The sun started meekly peeking from behind a whitewashed splotch of sky, its blinding forebears squinting though a Marquis of Queensbury of metal blinds and dusty fabric that were all half-up-half-down in a messy mussed-up kind of way, the little white cord all tangled and knotted into itself.  Shadows from the blinds painted themselves in a careful, geometric sort of pattern across all the room’s surfaces, a slight breeze making the whole wallpaper-and-Berber affair look fluidly mobile.  Something like a bird passed by the window, stabbing madly into the light’s ebb and flow.  The girl blinked hardly, stirring herself from unconsciousness again, her eyes opening into whitish almond shells, painted in a messy light brown and pitted black in the center. 

“Who foun’urr” croaked Ooidal, his sloppy gaze darting between his two captains.

“Some scavenger punk, I ne’er got a good description from Alexis.  Bas’surd got her healthy enough to work an’ sold her into the slave trade,” he coughed.  “I guess it was luck that the Ephialtes was refueling when it was.  Luck that he still recognized her, too.  Told me she was jus’ about in the pawn shop when he bought’er.”  Dante’s caricatured eyebrows lifted for a moment, a smile creeping across his lips.

“Why did’un’t y’hou nab her when y’whurr stringin’ them up by th’urr insides?” hissed the operator, his fat, sweaty nostrils flaring, his jowls slapping at the side of his unhappy chin.

“Don’ think I didn’t try.  Alexis didn’t say two words ‘til I threw his whore’s ear into his lap.  The whole crew was just as close-lipped.  Hell if I know why, though.  The kid’d skipped off to Erehwon at some point, back when they were still buildin’ that hole.”

The girl lifted her head slowly, her wrists still tied snugly to the back of her chair.  She traced the side of her palm across the Braille messages carved all up and down the grain of the wood.  It told a whole meandering, messy story that nobody wanted anything to do with: a haphazard heady tale of a little redheaded girl with pigtails and an old man with a spidery, creased scar across the back of his bald head where a blonde woman had bludgeoned him with a crowbar.  Her head felt heavy, a handful of conflicts squeezing their way between hemorrhaging capillaries and hammerhead migraines.  “Why we’ar y’look’hin’ f’er me, then?” she whispered once, the raspy words only timidly creeping past her lips.  She repeated it, her blurred halfway gaze meeting the lazy, happyish scowl chiseled into Dante’s dark face.

His mouth unbolted, showing just the off-white ankles of his front teeth as a floorboard creaked outside the door.  The room was painted in a softish kind of gleaming yellow for a moment, and again, and again.  The noise followed just after, explosive cracks elbowed their way out of the barrel of Dante’s powerful handgun, though the dusty, distilled air.

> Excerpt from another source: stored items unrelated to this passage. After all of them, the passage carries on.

(** At 09:00, with three commits drawn, the schedule has three entries. *)
Lemma generator_count_before_window_witness :
  let w := boot (quiet_day (at_time 9 0 0) 1 3 [7200; 60; 3600]) in
  let r := generate_schedule_for_today 10 22 1 3 w in
  let now := answer DatetimeNow w in
  valid_window 10 22 1 3 /\
  Forall lawful (events_since w (snd r)) /\
  lt now (window_start now 10) /\
  exists times,
    fst r = Ok times /\
    Z.min 1 ((22 - 10) * 3600) <= Z.of_nat (length times) <= Z.min 3 ((22 - 10) * 3600).
Proof.
  cbv zeta.
  set (w := boot (quiet_day (at_time 9 0 0) 1 3 [7200; 60; 3600])).
  assert (H1 : valid_window 10 22 1 3) by (unfold valid_window; lia).
  assert (H2 : Forall lawful
                 (events_since w (snd (generate_schedule_for_today 10 22 1 3 w))))
    by by_computation.
  assert (H3 : lt (answer DatetimeNow w) (window_start (answer DatetimeNow w) 10))
    by (vm_compute; reflexivity).
  exact (conj H1 (conj H2 (conj H3
           (generator_count_before_window 10 22 1 3 w H1 H2 H3)))).
Defined.

(** A restart at 09:00 on a record of today with one time in the past
    and one ahead. *)
Lemma restart_resumes_the_stored_schedule_witness :
  let strs := ["2024-01-01T08:00:00"; "2024-01-01T12:00:00"] in
  let m : gmap string json :=
    <["date" := JStr "2024-01-01"]>
      (<["scheduled_times" := JArr (JStr <$> strs)]> ∅) in
  let cfg := farm_config 1 1 in
  let w := boot (resumed_day (at_time 9 0 0) (JObj m)) in
  let w1 := snd (read_state w) in
  let now := answer DatetimeNow (after DatetimeNow w1) in
  let kept := filter (due_after now) strs in
  let st := JObj (<["scheduled_times" := JArr (JStr <$> kept)]> m) in
  let r := initialize cfg w in
  read_state w = (Ok (JObj m), w1) /\
  m !! "date" = Some (JStr (strftime_date (answer DatetimeNow w1))) /\
  listed_times m = JStr <$> strs /\
  Forall (fun s => is_Some (fromisoformat s)) strs /\
  kept = ["2024-01-01T12:00:00"] /\
  fst r = Ok (mkVars st kept) /\
  (exists a sg, Ev (JsonDump state_file_path st) a sg ∈ events_since w1 (snd r)) /\
  Forall (fun e => ~ draws e) (events_since w1 (snd r)).
Proof.
  cbv zeta.
  set (strs := ["2024-01-01T08:00:00"; "2024-01-01T12:00:00"]).
  set (m := <["date" := JStr "2024-01-01"]>
              (<["scheduled_times" := JArr (JStr <$> strs)]> ∅)).
  set (w := boot (resumed_day (at_time 9 0 0) (JObj m))).
  set (w1 := snd (read_state w)).
  assert (H1 : read_state w = (Ok (JObj m), w1)) by (vm_compute; reflexivity).
  assert (H2 : m !! "date" = Some (JStr (strftime_date (answer DatetimeNow w1))))
    by (vm_compute; reflexivity).
  assert (H3 : listed_times m = JStr <$> strs) by (vm_compute; reflexivity).
  assert (H4 : Forall (fun s => is_Some (fromisoformat s)) strs)
    by (repeat constructor; eexists; vm_compute; reflexivity).
  assert (H5 : filter (due_after (answer DatetimeNow (after DatetimeNow w1))) strs
               = ["2024-01-01T12:00:00"]) by (vm_compute; reflexivity).
  exact (conj H1 (conj H2 (conj H3 (conj H4 (conj H5
           (restart_resumes_the_stored_schedule (farm_config 1 1) w w1 m strs
              H1 H2 H3 H4)))))).
Defined.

The door splintered, three, maybe, distinct holes nestled themselves in the wake of their projectile pedigree.  Ooidal had tightened his fists, and with a vague fire in his belly, landed a shoe next to the door’s handle, sending a shower of toothpicks out into the hall and driving the door wildly out onto the cramped, beige balcony.  A slippery looking red stain, no wider than a coal-miner’s smile contrasted the dark brown of a wooden rail.  Ooidal’s cancerous, rusty form burst through the door’s absence, his hands landing on either side of the stain.  Below, a little blonde sprite with a heart-shaped necklace and a cough from teenage smoking pointed to 1:35 on a collapsed poker table, a brownish-red pooling just under the dramatic tear in her abdomen.

     Alexis grunted, placing the one-armed woman with straw-grass for hair and bleeding splits in her tongue on a shining metal table, knocking half-eaten bowls of something bouncing maverick across the grated floor.  She lay there all rolled into herself like a porcupine cannonball rolling across the deck of some hellborne freighter.  He leaned her onto her back, and she winced, sprawling out across the cold surface, her asymmetrical limbs splayed parallel, hitting six o’clock on the nose.

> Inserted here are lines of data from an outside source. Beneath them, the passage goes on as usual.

(** * WarThunderRPC: the telemetry-to-presence status engine

    A shallow embedding of [src/wtrpc.py] (the console monitor) and of the
    polling loop of [src/warthunder_rpc_gui.py] (the same loop inside
    [RPCMonitor.run]), followed by the properties of the engine.

    Conventions of the embedding:
    - a Python [str] is a [string]; the string methods below coincide with
      Python's on ASCII text (telemetry ids, map names and URLs are ASCII);
    - a Python [dict] is a [gmap] with string keys;
    - an exception is a value of [exn]; code that can raise returns a
      [result];
    - the module-level globals and the loop's [last_*] variables form the
      record [engine], threaded through [tick];
    - what a tick reads from outside (HTTP answers, the wiki scraper, the map
      image digest, the clock) is the record [world]; what it does to the
      outside (scrape, save the configuration, update the presence) is a list
      of [event]s; the presence sink and the configuration file accept
      whatever they are given. *)

From Stdlib Require Import ZArith Ascii String List Bool Lia.
From stdpp Require Import base option gmap strings list fin_maps.

Local Open Scope string_scope.
Local Open Scope Z_scope.

(** ** Python string methods *)

Module PyStr.

Definition code (c : ascii) : N := N_of_ascii c.

Definition isupper (c : ascii) : bool := ((65 <=? code c) && (code c <=? 90))%N.
Definition islower (c : ascii) : bool := ((97 <=? code c) && (code c <=? 122))%N.

Definition lower_char (c : ascii) : ascii :=
  if isupper c then ascii_of_N (code c + 32) else c.
Definition upper_char (c : ascii) : ascii :=
  if islower c then ascii_of_N (code c - 32) else c.

(** [str.isspace] on one character: TAB, LF, VT, FF, CR, FS, GS, RS, US and
    the space. *)
Definition isspace (c : ascii) : bool :=
  (((9 <=? code c) && (code c <=? 13)) || ((28 <=? code c) && (code c <=? 32)))%N.

(** [s.lower()] *)
Fixpoint lower (s : string) : string :=
  match s with
  | EmptyString => EmptyString
  | String c s' => String (lower_char c) (lower s')
  end.

(** [s.lstrip()], [s.rstrip()], [s.strip()] *)
Fixpoint lstrip (s : string) : string :=
  match s with
  | EmptyString => EmptyString
  | String c s' => if isspace c then lstrip s' else s
  end.

Fixpoint rstrip (s : string) : string :=
  match s with
  | EmptyString => EmptyString
  | String c s' =>
      match rstrip s' with
      | EmptyString => if isspace c then EmptyString else String c EmptyString
      | r => String c r
      end
  end.

Definition strip (s : string) : string := rstrip (lstrip s).

(** [s.startswith(p)] *)
Definition startswith (s p : string) : bool := String.prefix p s.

    Ooidal’s hulking form turned pale as he felt a new kind of sweat splash itself upon his pockmarked forehead, noticing the duct tape across the clock’s mouth.  He turned from the rail, his maw hanging just open enough to taste the 65% polyester, 35% viscose blend of a bootcut black pant leg as it collided with his teeth.  Heavy leather caught the back half of his cheek, and flattened his ear into itself.

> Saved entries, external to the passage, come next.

(** * gousb: the Device / Config claim state machine

    A shallow embedding of [usb/device.go] and [usb/config.go].

    Go objects reached through pointers ([*Device], [*Config]) live in a
    store indexed by addresses; a method receives the address of its
    receiver.  The libusb layer is the Go interface value [libusb]: here a
    type class over an abstract native state.  Every call into libusb and
    every mutex operation is appended to an event log, so that statements
    such as "no native call is made" or "the release is issued before the
    error is returned" are statements about that log.

    Errors are kept as the format string and the values handed to
    [fmt.Errorf]; the [String] methods, which only render those values,
    are not embedded.

    Naming: the Go selector [T.f] (field or method) is written [T_f]. *)

From stdpp Require Import gmap strings list fin_maps.
From Stdlib Require Import ZArith DecimalString DecimalZ DecimalPos.

Local Open Scope Z_scope.

(** ** Values *)

(** Go's [uint8(x)] on an [int]: the low eight bits. *)
Definition uint8 (x : Z) : Z := x mod 256.

(** Go's [len(s)] on a slice, as an [int]. *)
Definition len {A} (s : list A) : Z := Z.of_nat (length s).

Section Model.

(** The alternate-setting descriptor type ([InterfaceSetting]) is declared
    outside the two files; the code only copies values of it. *)
Context {InterfaceSetting : Type}.

(** [InterfaceInfo]: of its fields the code reads [AltSettings] only. *)
Record InterfaceInfo := mkInterfaceInfo {
  InterfaceInfo_AltSettings : list InterfaceSetting
}.

Record ConfigInfo := mkConfigInfo {
  ConfigInfo_Config : Z;
  ConfigInfo_SelfPowered : bool;
  ConfigInfo_RemoteWakeup : bool;
  ConfigInfo_MaxPower : Z;
  ConfigInfo_Interfaces : list InterfaceInfo
}.

(** The zero value of [ConfigInfo], the [Info] of a fresh [Config{}]. *)
Definition ConfigInfo_zero : ConfigInfo :=
  mkConfigInfo 0 false false 0 [].

(** [Descriptor]: of its fields the code reads [Configs] only. *)
Record Descriptor := mkDescriptor {
  Descriptor_Configs : list ConfigInfo
}.

(** [Device].  [handle] is a [*libusbDevHandle]: [None] is the nil
    pointer.  The embedded [*Descriptor] is set when the device is opened
    and never written here: it is held by value.  [claimed] is a
    [*Config]: an address in the store or nil.  The mutex [mu] carries no
    data; its operations appear in the log. *)
Record Device := mkDevice {
  Device_handle : option nat;
  Device_Descriptor : Descriptor;
  Device_claimed : option nat
}.

(** [Config].  [dev] is the address of the owning [Device] (an address
    absent from the store stands for nil); [claimed] is the [map[int]bool]
    of claimed interface numbers, made by [Device.Config]. *)
Record Config := mkConfig {
  Config_Info : ConfigInfo;
  Config_ControlTimeout : Z;
  Config_dev : nat;
  Config_claimed : gmap Z bool
}.

(** The value built by the literal [&Interface{Setting: ..., config: c}]. *)
Record Interface := mkInterface {
  Interface_Setting : InterfaceSetting;
  Interface_config : nat
}.

(** ** Errors

    [fmt.Errorf(format, args...)] is kept unrendered: the format string
    and the values passed to it.  [NativeError] is an error value that
    originates in libusb. *)
Inductive error : Type :=
| NativeError (code : Z)
| Errorf (format : string) (args : list arg)
with arg : Type :=
| AInt (n : Z)
| AInts (ns : list Z)
| ADevice (d : nat)
| AConfig (c : nat)
| AInterfaceInfo (i : InterfaceInfo)
| AError (e : error).

(** ** The event log *)

Inductive call : Type :=
| CallReset (h : option nat)
| CallGetConfig (h : option nat)
| CallSetConfig (h : option nat) (cfg : Z)
| CallClose (h : option nat)
| CallGetStringDesc (h : option nat) (descIndex : Z)
| CallSetAutoDetach (h : option nat) (val : Z)
| CallControl (h : option nat) (timeout rType request val idx : Z)
              (data : list Z)
| CallClaim (h : option nat) (intf : Z)
| CallSetAlt (h : option nat) (intf alt : Z)
| CallRelease (h : option nat) (intf : Z).

Inductive mutex : Type :=
| DeviceMu (d : nat)
| ConfigMu (c : nat).

Inductive event : Type :=
| Native (c : call)
| Lock (m : mutex)
| Unlock (m : mutex).

(** ** The libusb interface

    The package-level [libusb] value, as the methods the two files call.
    [N] is the state of the native layer, which only these methods see. *)
Class Libusb (N : Type) := {
  libusb_reset : option nat -> N -> option error * N;
  libusb_getConfig : option nat -> N -> (Z * option error) * N;
  libusb_setConfig : option nat -> Z -> N -> option error * N;
  libusb_close : option nat -> N -> N;
  libusb_getStringDesc : option nat -> Z -> N -> (string * option error) * N;
  libusb_setAutoDetach : option nat -> Z -> N -> option error * N;
  libusb_control :
    option nat -> Z -> Z -> Z -> Z -> Z -> list Z -> N ->
    (Z * option error) * N;
  libusb_claim : option nat -> Z -> N -> option error * N;
  libusb_setAlt : option nat -> Z -> Z -> N -> option error * N;
  libusb_release : option nat -> Z -> N -> option error * N
}.

(** Go leaves the order of [for k := range m] unspecified: the runtime
    picks an enumeration of the keys of the map. *)
Class GoRuntime := {
  range_keys : gmap Z bool -> list Z;
  range_keys_perm : forall m, range_keys m ≡ₚ (map_to_list m).*1
}.

(** ** The world *)

Record World (N : Type) := mkWorld {
  devices : gmap nat Device;
  configs : gmap nat Config;
  native : N;
  trace : list event
}.

End Model.

Arguments InterfaceInfo : clear implicits.
Arguments ConfigInfo : clear implicits.
Arguments Descriptor : clear implicits.
Arguments Device : clear implicits.
Arguments Config : clear implicits.
Arguments Interface : clear implicits.
Arguments error : clear implicits.
Arguments arg : clear implicits.
Arguments Libusb : clear implicits.
Arguments World : clear implicits.
Arguments mkWorld {InterfaceSetting N}.
Arguments devices {InterfaceSetting N}.
Arguments configs {InterfaceSetting N}.
Arguments native {InterfaceSetting N}.
Arguments trace {InterfaceSetting N}.

(** ** The monad of method bodies

    A method body reads and writes the world; [None] is a run-time panic
    (a nil or dangling pointer dereference, an index out of range). *)
Definition M (S N A : Type) : Type := World S N -> option (A * World S N).

Section Methods.

Context {InterfaceSetting N : Type} `{!Libusb InterfaceSetting N} `{!GoRuntime}.

Local Abbreviation World := (World InterfaceSetting N).
Local Abbreviation M := (M InterfaceSetting N).
Local Abbreviation Device := (Device InterfaceSetting).
Local Abbreviation Config := (Config InterfaceSetting).
Local Abbreviation ConfigInfo := (ConfigInfo InterfaceSetting).
Local Abbreviation error := (error InterfaceSetting).

Definition ret {A} (a : A) : M A := fun w => Some (a, w).

Definition bind {A B} (m : M A) (k : A -> M B) : M B :=
  fun w => match m w with
           | Some (a, w') => k a w'
           | None => None
           end.

Notation "x <- m ;;; k" := (bind m (fun x => k))
  (at level 100, m at next level, right associativity,
   format "'[v' x  <-  m  ;;; '/' k ']'").
Notation "m ;;; k" := (bind m (fun _ => k))
  (at level 100, right associativity).

(** *** Store and log primitives *)

Definition emit (e : event) : M unit :=
  fun w => Some (tt, mkWorld (devices w) (configs w) (native w) (trace w ++ [e])).

Definition Mutex_Lock (m : mutex) : M unit := emit (Lock m).
Definition Mutex_Unlock (m : mutex) : M unit := emit (Unlock m).

(** [mu.Lock(); defer mu.Unlock(); body]: the deferred unlock runs when
    the body returns. *)
Definition locked {A} (m : mutex) (body : M A) : M A :=
  Mutex_Lock m ;;;
  r <- body ;;;
  Mutex_Unlock m ;;;
  ret r.

Definition loadDevice (d : nat) : M Device :=
  fun w => match devices w !! d with
           | Some dev => Some (dev, w)
           | None => None
           end.

Definition storeDevice (d : nat) (dev : Device) : M unit :=
  fun w => Some (tt, mkWorld (<[d := dev]> (devices w)) (configs w) (native w) (trace w)).

Definition loadConfig (c : nat) : M Config :=
  fun w => match configs w !! c with
           | Some cfg => Some (cfg, w)
           | None => None
           end.

Definition storeConfig (c : nat) (cfg : Config) : M unit :=
  fun w => Some (tt, mkWorld (devices w) (<[c := cfg]> (configs w)) (native w) (trace w)).

(** [&Config{...}]: a fresh address. *)
Definition newConfig (cfg : Config) : M nat :=
  fun w => let c := fresh (dom (configs w)) in
           Some (c, mkWorld (devices w) (<[c := cfg]> (configs w)) (native w) (trace w)).

(** [s[i]] on a slice: panics out of range. *)
Definition index {A} (s : list A) (i : Z) : M A :=
  fun w => if (i <? 0) then None
           else match s !! Z.to_nat i with
                | Some a => Some (a, w)
                | None => None
                end.

(** A call into libusb: run it on the native state, log it. *)
Definition native_call {A} (c : call) (f : N -> A * N) : M A :=
  fun w => let '(a, n) := f (native w) in
           Some (a, mkWorld (devices w) (configs w) n (trace w ++ [Native c])).

(** *** usb/device.go *)

Definition Device_Reset (d : nat) : M (option error) :=
  locked (DeviceMu d) (
    dev <- loadDevice d ;;;
    match Device_claimed dev with
    | Some _ =>
        ret (Some (Errorf "can't reset a device with an open configuration" []))
    | None =>
        native_call (CallReset (Device_handle dev))
                    (libusb_reset (Device_handle dev))
    end).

    Dante caught himself in the ragged doorframe as the lanky black stroke slashed past him, into the operator’s face.  An overflowing, guttural yell escaped him as he pounced through the hole, tackling the tobacco brunette goon toward, onto, through the balcony’s dry-rotted banister.  They landed with a resonant thud, the dinosaur’s mighty, violent mass concentrated at the assailant, the force of his landing flowing out through the two cannons of his knee and elbow, crushing the man’s pelvis and sternum, respectively.  As he rolled off the rapidly expiring form, Dante caught a glimpse of some kind of Greek looking ϝ tattooed all red and raw around the edges on his neck, teetering on the edge of his collar.

    His sort of bubble-shaped face ended with a goateed chin that he stroked when he was thinking or not thinking, blood from his split lip was dying it a brownish red.  He had no hair up top, but could have grown some if he chose to; maybe it would have disguised the big purple-blue egg forming across his temple.  And he was sort of tan, but in an indistinguishable kind of rugged way that made him look like a pioneer or a circus clown, depending upon the time of day – but now he was a much more whitish kind of shade, shock and blood loss desaturating him quickly.  “She’s gone, you fu-ging maniac,” spat Alexis, mediocre, forgettable captain of the Ephialtes as a rope was fitted around his neck.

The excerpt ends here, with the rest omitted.